Figure 4: VisualEchoes Representation Learning Framework: The network takes the agent’s current RGB view as visual input, and the echo responses from one of the four orientations as audio input. The goal is to predict the orientation at which the agent would receive the input echoes based on analyzing the spatial layout in the image After training with RGB and echoes, the resulting VisualEchoes-Net is a pre-trained encoder ready to extract spatially enriched features from novel RGB images, as we validate with multiple downstream tasks (cf. Sec. 3.4).

3.4 Downstream Tasks for the Learned Spatial Representation

Having introduced our VisualEchoes feature learning framework, next we describe how we repurpose the learned visual representation for three fundamental downstream tasks that require spatial reasoning: monocular depth prediction, surface normal estimation, and visual navigation.
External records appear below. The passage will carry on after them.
(* ===== verification/WebFormTheorems.v ===== *)
(** * Forms are parsed as they are written

    The parser of forms against a reference definition: the input split at the
    ampersands, each segment at its first equals sign, names and values with
    their escapes decoded; and the round trip with an encoder. *)

From S2P Require Import Prelude Http1Parser Web Multipart MultipartTheorems MultipartRoundtrip WebForm.

Module WebFormTheorems.
Import Http1Parser Web Multipart MultipartTheorems MultipartRoundtrip WebForm.

(** ** The reference *)

(** The value of a component, if its escapes are well formed. *)
Fixpoint decoded (s : list Z) : option (list Z) :=
  match s with
  | [] => Some []
  | c :: s =>
    if c =? PERCENT then
      match s with
      | h :: l :: s =>
        if (0 <=? chttp_web_hex_value h) && (0 <=? chttp_web_hex_value l) then
          cons (16 * chttp_web_hex_value h + chttp_web_hex_value l) <$> decoded s
        else None
      | _ => None
      end
    else cons (if c =? PLUS then SPACE else c) <$> decoded s
  end.

(** The pair of a segment. *)
Definition segment_pair (segment : list Z) : option chttp_web_form_pair :=
  let '(name, value) := span (fun c => negb (c =? EQUAL)) segment in
  if zlen name =? 0 then None
  else
    match decoded name, decoded (tail value) with
    | Some name, Some value => Some {| fp_name := name; fp_value := value |}
    | _, _ => None
    end.

(** The segments between the ampersands, at least one. *)
Fixpoint segments (s : list Z) : list (list Z) :=
  match s with
  | [] => [[]]
  | c :: s =>
    if c =? AMPERSAND then [] :: segments s
    else match segments s with [] => [[c]] | segment :: more => (c :: segment) :: more end
  end.
(** A round takes the four bytes of two sizes at least.  [bytes] is also the
    byte cursor of the buffer; [messages] is what the buffer holds, or would
    hold. *)
Fixpoint flash_scan_loop (fuel : nat) (config : chttp_web_flash_config)
    (buffer : option chttp_web_flash_buffer) (length : Z) (s : list Z) (bytes : Z)
    (messages : list chttp_web_flash_message) :
    (list chttp_web_flash_message * Z) + chttp_web_error :=
  match s, fuel with
  | [], _ | _, O => inl (messages, bytes)
  | _, Datatypes.S fuel =>
    let count := zlen messages in
    match flash_sizes config count s with
    | (s, None) =>
      inr (chttp_web_session_fail CHTTP_WEB_FLASH SALTS_OK (length - zlen s)
             "flash session payload is malformed")
    | (s, Some (level_size, text_size)) =>
      if (SIZE_MAX - text_size <? level_size) || (SIZE_MAX - level_size - text_size <? bytes) then
        inr (chttp_web_session_fail CHTTP_WEB_CAPACITY SALTS_OK (length - zlen s)
               "flash decoded bytes overflow")
      else if
        match buffer with
        | Some buffer => flash_buffer_full buffer count bytes (level_size + text_size)
        | None => false
        end then
        inr (chttp_web_session_fail CHTTP_WEB_CAPACITY SALTS_OK (length - zlen s)
               "flash output storage is too small")
      else
        let message := {| fl_level := ztake level_size s;
                          fl_text := ztake text_size (zdrop level_size s) |} in
        flash_scan_loop fuel config buffer length (zdrop text_size (zdrop level_size s))
          (bytes + (level_size + text_size)) (messages ++ [message])
    end
  end.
See Fig. 5 for an illustration of the three tasks. For each task, we adopt strong models from the literature and swap in our pre-trained encoder VisualEchoes-Net for the RGB input.

Monocular depth prediction:

We explore how our echo-based pre-training can benefit performance for traditional monocular depth prediction. Note that unlike the case study in Sec. 3.2, in this case there are no echo inputs at test time, only RGB. To evaluate the quality of our learned representation, we adopt a strong recent approach for monocular depth prediction [36] consisting of several novel loss functions and a multi-scale network architecture that is based on a backbone network. We pre-train ResNet-50 [34] using VisualEchoes and use it as the backbone for comparison with [36].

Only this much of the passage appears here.